__Action item__. Return the data below exactly, but only from the line containing "Definition e1000_write (reg" through the line containing "rah ← e1000_read E1000_RAH;", with both of those lines included.

*** Provided data Section Begins ***

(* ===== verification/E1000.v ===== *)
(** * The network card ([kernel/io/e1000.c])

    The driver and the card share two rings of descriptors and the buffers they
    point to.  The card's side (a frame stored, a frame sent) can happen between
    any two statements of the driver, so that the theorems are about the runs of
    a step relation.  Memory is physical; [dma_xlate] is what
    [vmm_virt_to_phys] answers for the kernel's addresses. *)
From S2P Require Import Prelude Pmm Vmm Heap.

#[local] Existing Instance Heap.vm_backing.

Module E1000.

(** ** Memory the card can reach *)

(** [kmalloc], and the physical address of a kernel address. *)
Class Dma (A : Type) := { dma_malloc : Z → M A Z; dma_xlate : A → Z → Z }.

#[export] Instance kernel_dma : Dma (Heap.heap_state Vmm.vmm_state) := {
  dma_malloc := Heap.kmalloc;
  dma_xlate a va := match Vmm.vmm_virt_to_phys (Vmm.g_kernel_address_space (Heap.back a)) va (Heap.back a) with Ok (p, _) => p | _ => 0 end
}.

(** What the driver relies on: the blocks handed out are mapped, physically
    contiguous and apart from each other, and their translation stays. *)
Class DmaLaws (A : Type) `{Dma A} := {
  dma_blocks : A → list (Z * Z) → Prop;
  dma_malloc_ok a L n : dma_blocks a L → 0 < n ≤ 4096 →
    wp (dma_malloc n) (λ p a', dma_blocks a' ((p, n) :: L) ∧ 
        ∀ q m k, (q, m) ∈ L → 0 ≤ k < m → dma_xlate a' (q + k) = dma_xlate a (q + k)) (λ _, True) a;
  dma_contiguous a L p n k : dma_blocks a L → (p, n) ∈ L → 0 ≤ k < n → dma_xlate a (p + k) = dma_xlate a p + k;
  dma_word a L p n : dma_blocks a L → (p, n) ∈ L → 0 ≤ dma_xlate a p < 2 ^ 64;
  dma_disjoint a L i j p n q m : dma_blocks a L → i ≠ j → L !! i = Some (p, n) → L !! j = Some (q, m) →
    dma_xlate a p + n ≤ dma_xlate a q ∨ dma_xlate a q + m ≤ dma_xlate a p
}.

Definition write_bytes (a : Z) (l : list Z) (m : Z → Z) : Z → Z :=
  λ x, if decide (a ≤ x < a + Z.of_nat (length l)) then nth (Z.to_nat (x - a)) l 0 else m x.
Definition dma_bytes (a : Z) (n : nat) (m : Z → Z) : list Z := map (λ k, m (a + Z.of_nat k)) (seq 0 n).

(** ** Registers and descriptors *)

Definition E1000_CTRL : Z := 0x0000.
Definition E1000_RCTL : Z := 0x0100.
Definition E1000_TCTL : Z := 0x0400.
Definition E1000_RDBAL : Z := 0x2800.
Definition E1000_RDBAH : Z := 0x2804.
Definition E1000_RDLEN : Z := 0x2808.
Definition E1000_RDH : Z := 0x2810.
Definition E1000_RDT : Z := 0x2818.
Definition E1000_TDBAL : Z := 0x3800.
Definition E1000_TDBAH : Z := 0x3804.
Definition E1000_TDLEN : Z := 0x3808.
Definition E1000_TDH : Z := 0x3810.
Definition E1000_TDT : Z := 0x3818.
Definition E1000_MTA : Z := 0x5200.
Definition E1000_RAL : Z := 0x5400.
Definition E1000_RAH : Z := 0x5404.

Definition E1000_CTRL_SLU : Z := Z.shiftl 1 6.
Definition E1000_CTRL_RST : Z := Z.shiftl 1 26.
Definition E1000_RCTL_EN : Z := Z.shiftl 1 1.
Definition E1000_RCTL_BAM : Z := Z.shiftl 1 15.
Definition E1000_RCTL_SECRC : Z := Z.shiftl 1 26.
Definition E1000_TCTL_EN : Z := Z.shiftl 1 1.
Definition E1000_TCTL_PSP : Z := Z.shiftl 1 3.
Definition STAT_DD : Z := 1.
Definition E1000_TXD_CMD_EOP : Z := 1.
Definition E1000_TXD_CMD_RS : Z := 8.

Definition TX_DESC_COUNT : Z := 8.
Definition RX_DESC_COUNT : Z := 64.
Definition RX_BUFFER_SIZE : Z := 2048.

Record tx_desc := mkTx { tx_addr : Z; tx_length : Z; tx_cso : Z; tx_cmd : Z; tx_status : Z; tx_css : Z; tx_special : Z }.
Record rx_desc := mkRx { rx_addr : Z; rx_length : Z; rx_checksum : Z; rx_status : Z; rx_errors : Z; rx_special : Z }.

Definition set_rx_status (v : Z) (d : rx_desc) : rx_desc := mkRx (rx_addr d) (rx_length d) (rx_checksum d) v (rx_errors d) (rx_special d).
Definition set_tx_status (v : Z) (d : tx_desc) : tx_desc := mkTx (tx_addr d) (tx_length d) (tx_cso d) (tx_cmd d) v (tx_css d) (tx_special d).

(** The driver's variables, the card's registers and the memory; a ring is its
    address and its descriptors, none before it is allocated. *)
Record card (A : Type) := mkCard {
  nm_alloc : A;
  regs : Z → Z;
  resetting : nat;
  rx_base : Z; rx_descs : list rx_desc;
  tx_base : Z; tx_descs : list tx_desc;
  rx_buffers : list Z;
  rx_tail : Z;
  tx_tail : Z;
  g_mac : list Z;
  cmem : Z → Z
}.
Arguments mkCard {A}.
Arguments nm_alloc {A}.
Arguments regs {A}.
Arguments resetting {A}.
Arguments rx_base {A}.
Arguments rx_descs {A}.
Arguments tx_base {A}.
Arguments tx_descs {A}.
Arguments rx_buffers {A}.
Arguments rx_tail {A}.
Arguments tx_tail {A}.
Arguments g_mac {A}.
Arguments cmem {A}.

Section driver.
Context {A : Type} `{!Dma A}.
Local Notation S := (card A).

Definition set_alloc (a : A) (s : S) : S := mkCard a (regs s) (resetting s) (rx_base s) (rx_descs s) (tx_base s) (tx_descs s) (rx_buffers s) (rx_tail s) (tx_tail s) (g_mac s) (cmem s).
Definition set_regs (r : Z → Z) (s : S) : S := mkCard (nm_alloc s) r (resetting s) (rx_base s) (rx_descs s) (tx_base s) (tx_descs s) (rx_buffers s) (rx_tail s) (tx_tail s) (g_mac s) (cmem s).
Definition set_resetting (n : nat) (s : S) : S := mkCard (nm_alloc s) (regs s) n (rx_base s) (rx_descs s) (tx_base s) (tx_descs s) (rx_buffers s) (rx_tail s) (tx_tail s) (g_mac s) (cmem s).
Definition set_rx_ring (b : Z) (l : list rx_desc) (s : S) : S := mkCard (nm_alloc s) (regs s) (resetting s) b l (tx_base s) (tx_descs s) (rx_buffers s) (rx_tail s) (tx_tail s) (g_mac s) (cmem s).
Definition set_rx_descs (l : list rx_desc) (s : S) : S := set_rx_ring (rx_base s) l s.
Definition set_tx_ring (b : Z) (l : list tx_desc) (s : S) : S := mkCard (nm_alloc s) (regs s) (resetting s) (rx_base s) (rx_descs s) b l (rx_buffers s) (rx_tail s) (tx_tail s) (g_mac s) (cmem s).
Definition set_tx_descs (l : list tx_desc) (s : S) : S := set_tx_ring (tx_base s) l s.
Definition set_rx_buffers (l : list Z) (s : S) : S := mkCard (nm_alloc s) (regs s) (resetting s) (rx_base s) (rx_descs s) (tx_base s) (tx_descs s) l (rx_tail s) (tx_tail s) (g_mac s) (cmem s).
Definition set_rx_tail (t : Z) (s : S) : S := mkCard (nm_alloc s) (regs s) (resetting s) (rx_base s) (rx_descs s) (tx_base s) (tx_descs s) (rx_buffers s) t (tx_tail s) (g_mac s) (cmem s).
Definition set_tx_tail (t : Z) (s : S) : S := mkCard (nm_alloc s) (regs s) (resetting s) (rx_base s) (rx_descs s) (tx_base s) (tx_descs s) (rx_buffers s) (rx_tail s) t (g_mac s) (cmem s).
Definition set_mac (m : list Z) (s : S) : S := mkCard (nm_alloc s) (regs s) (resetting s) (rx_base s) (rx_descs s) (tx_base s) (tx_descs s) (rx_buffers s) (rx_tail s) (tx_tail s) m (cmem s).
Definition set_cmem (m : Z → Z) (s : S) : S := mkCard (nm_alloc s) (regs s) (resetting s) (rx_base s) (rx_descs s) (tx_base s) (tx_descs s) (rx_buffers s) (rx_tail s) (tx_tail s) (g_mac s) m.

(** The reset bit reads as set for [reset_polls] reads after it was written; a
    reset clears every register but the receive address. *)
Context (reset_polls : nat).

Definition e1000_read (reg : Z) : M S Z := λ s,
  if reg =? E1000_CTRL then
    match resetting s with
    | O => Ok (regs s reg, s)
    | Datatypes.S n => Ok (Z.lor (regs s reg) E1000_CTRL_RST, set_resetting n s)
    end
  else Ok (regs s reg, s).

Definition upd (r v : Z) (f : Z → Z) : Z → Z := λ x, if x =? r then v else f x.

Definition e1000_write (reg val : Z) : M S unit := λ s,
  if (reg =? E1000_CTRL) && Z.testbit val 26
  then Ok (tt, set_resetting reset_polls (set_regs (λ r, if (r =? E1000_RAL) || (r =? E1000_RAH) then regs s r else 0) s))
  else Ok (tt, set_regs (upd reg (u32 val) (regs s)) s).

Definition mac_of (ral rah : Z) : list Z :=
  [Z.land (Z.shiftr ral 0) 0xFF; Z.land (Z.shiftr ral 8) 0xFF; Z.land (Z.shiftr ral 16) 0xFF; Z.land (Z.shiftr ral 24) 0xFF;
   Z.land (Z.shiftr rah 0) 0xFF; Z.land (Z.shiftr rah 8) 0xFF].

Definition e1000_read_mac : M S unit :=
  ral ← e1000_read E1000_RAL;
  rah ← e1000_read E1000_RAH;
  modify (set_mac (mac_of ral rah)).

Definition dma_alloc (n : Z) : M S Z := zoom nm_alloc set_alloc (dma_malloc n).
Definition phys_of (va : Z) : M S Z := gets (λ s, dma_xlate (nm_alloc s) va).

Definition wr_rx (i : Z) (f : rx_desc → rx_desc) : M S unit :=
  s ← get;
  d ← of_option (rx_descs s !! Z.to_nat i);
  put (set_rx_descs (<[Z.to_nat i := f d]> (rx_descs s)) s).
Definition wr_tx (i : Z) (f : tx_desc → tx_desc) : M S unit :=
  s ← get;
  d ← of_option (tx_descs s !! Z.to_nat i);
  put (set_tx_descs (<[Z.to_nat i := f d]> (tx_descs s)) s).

*** Provided data Section Ends ***

__Answer box__.
Definition e1000_write (reg val : Z) : M S unit := λ s,
  if (reg =? E1000_CTRL) && Z.testbit val 26
  then Ok (tt, set_resetting reset_polls (set_regs (λ r, if (r =? E1000_RAL) || (r =? E1000_RAH) then regs s r else 0) s))
  else Ok (tt, set_regs (upd reg (u32 val) (regs s)) s).

Definition mac_of (ral rah : Z) : list Z :=
  [Z.land (Z.shiftr ral 0) 0xFF; Z.land (Z.shiftr ral 8) 0xFF; Z.land (Z.shiftr ral 16) 0xFF; Z.land (Z.shiftr ral 24) 0xFF;
   Z.land (Z.shiftr rah 0) 0xFF; Z.land (Z.shiftr rah 8) 0xFF].

Definition e1000_read_mac : M S unit :=
  ral ← e1000_read E1000_RAL;
  rah ← e1000_read E1000_RAH;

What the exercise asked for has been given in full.